**TASK BRIEF:** Beginning at the top of the listing, repeat each line exactly until the line with "- The imaging" has been repeated too.

**THE RECORDS:**

(** * GogglesTransform: a shallow embedding of [goggles.py]

    The transform asks a face detector for landmarks, derives the size and
    the tilt of a gray rectangle from the eyes and the nose, rotates the
    rectangle and pastes it over the eyes of the sample image.

    Modelling choices, all visible in the definitions below:
    - Python numbers are real numbers ([R]); rounding of binary floating
      point is not modelled.  [/] raises [ZeroDivisionError] on a zero
      divisor, [math.sqrt] raises [ValueError] on a negative argument,
      [int] truncates toward zero.
    - Image objects live in a heap addressed by references, so that
      "the same object" and in-place mutation by [paste] can be stated.
    - The imaging library and the detector are not part of the repository.
      [detect_faces], the pixel content produced by [Image.rotate] and the
      pixel content produced by [Image.paste] are variables of the
      development; every call made to the imaging library is recorded, with
      its arguments, in the order in which it is made. *)

From Stdlib Require Import Reals Lra Lia ZArith String.
From stdpp Require Import base list.

Open Scope R_scope.

(** ** Images, references and the record of library calls *)

Definition pixel : Type := (Z * Z * Z * Z)%type.

Definition alpha (p : pixel) : Z := snd p.

Record image : Type := Image {
  im_mode : string;
  im_size : Z * Z;
  getpixel : Z -> Z -> pixel
}.

Definition ref : Type := nat.

Inductive call : Type :=
| Call_new (mode : string) (size : Z * Z) (color : Z * Z * Z)
| Call_rotate (self : ref) (angle : R) (expand : bool) (center : R * R)
| Call_paste (self : ref) (im : ref) (box : Z * Z) (mask : ref).

Record world : Type := World {
  heap : list image;
  calls : list call
}.

(** ** Outcomes and the monad of the transform *)

Inductive exn : Type := IndexError | ZeroDivisionError | ValueError.

(** [Stuck] is the only outcome that Python does not have: a reference
    that is not allocated is dereferenced. *)
Inductive outcome (A : Type) : Type :=
| Return (a : A)
| Raise (e : exn)
| Stuck.

Arguments Return {A} a.
Arguments Raise {A} e.
Arguments Stuck {A}.

Definition M (A : Type) : Type := world -> outcome A * world.

Definition ret {A} (a : A) : M A := fun w => (Return a, w).

Definition raise {A} (e : exn) : M A := fun w => (Raise e, w).

Definition bind {A B} (f : A -> M B) (m : M A) : M B :=
  fun w =>
    match m w with
    | (Return a, w') => f a w'
    | (Raise e, w') => (Raise e, w')
    | (Stuck, w') => (Stuck, w')
    end.

#[global] Instance M_ret : MRet M := @ret.
#[global] Instance M_bind : MBind M := @bind.

(** ** Python primitives *)

(** [l[i]] for a non-negative index. *)
Definition getitem {A} (l : list A) (i : nat) : M A :=
  match l !! i with
  | Some a => ret a
  | None => raise IndexError
  end.

(** [a / b] *)
Definition truediv (a b : R) : M R :=
  if Req_dec_T b 0 then raise ZeroDivisionError else ret (a / b).

(** [math.sqrt(x)] *)
Definition math_sqrt (x : R) : M R :=
  if Rlt_dec x 0 then raise ValueError else ret (sqrt x).

(** [int(x)]: truncation toward zero. *)
Definition int (x : R) : Z :=
  if Rlt_dec x 0 then Zceil x else Zfloor x.

(** [math.pi] *)
Definition math_pi : R := PI.

(** ** Heap primitives *)

Definition deref (r : ref) : M image :=
  fun w =>
    match heap w !! r with
    | Some im => (Return im, w)
    | None => (Stuck, w)
    end.

Definition alloc (im : image) : M ref :=
  fun w => (Return (length (heap w)),
            {| heap := heap w ++ [im]; calls := calls w |}).

Definition store (r : ref) (im : image) : M unit :=
  fun w => (Return tt, {| heap := <[r := im]> (heap w); calls := calls w |}).

Definition record_call (c : call) : M unit :=
  fun w => (Return tt, {| heap := heap w; calls := calls w ++ [c] |}).

(** ** The imaging library, as the transform uses it *)

(** [ImageColor.getrgb("LightGray")]: the colour table maps the name to
    [#d3d3d3]. *)
Definition LightGray : Z * Z * Z := (211, 211, 211)%Z.

(** The image that [Image.new] builds: one colour everywhere, opaque. *)
Definition solid (mode : string) (size : Z * Z) (color : Z * Z * Z) : image :=
  {| im_mode := mode;
     im_size := size;
     getpixel := fun _ _ => (color, 255%Z) |}.

(** [Image.new(mode, size, color)]: a negative size is refused.  The
    library's refusal of sizes too large for memory is not modelled: sizes
    are unbounded integers. *)
Definition Image_new (mode : string) (size : Z * Z) (color : Z * Z * Z)
  : M ref :=
  record_call (Call_new mode size color) ;;
  if ((fst size <? 0) || (snd size <? 0))%Z then raise ValueError
  else alloc (solid mode size color).

Section GogglesTransform.

(** [data_utils.detect_faces]: bounding boxes and, per face, a flat array
    of landmark coordinates. *)
Variable detect_faces : image -> list (list R) * list (list R).

(** The image that [self.rotate(angle, expand=..., center=...)] returns. *)
Variable Image_rotate : image -> R -> bool -> R * R -> image.

(** The content of [self] after [self.paste(im, box, mask)]. *)
Variable Image_paste : image -> image -> Z * Z -> image -> image.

**SOLUTION TO THIS TASK:**
(** * GogglesTransform: a shallow embedding of [goggles.py]

    The transform asks a face detector for landmarks, derives the size and
    the tilt of a gray rectangle from the eyes and the nose, rotates the
    rectangle and pastes it over the eyes of the sample image.

    Modelling choices, all visible in the definitions below:
    - Python numbers are real numbers ([R]); rounding of binary floating
      point is not modelled.  [/] raises [ZeroDivisionError] on a zero
      divisor, [math.sqrt] raises [ValueError] on a negative argument,
      [int] truncates toward zero.
    - Image objects live in a heap addressed by references, so that
      "the same object" and in-place mutation by [paste] can be stated.
    - The imaging library and the detector are not part of the repository.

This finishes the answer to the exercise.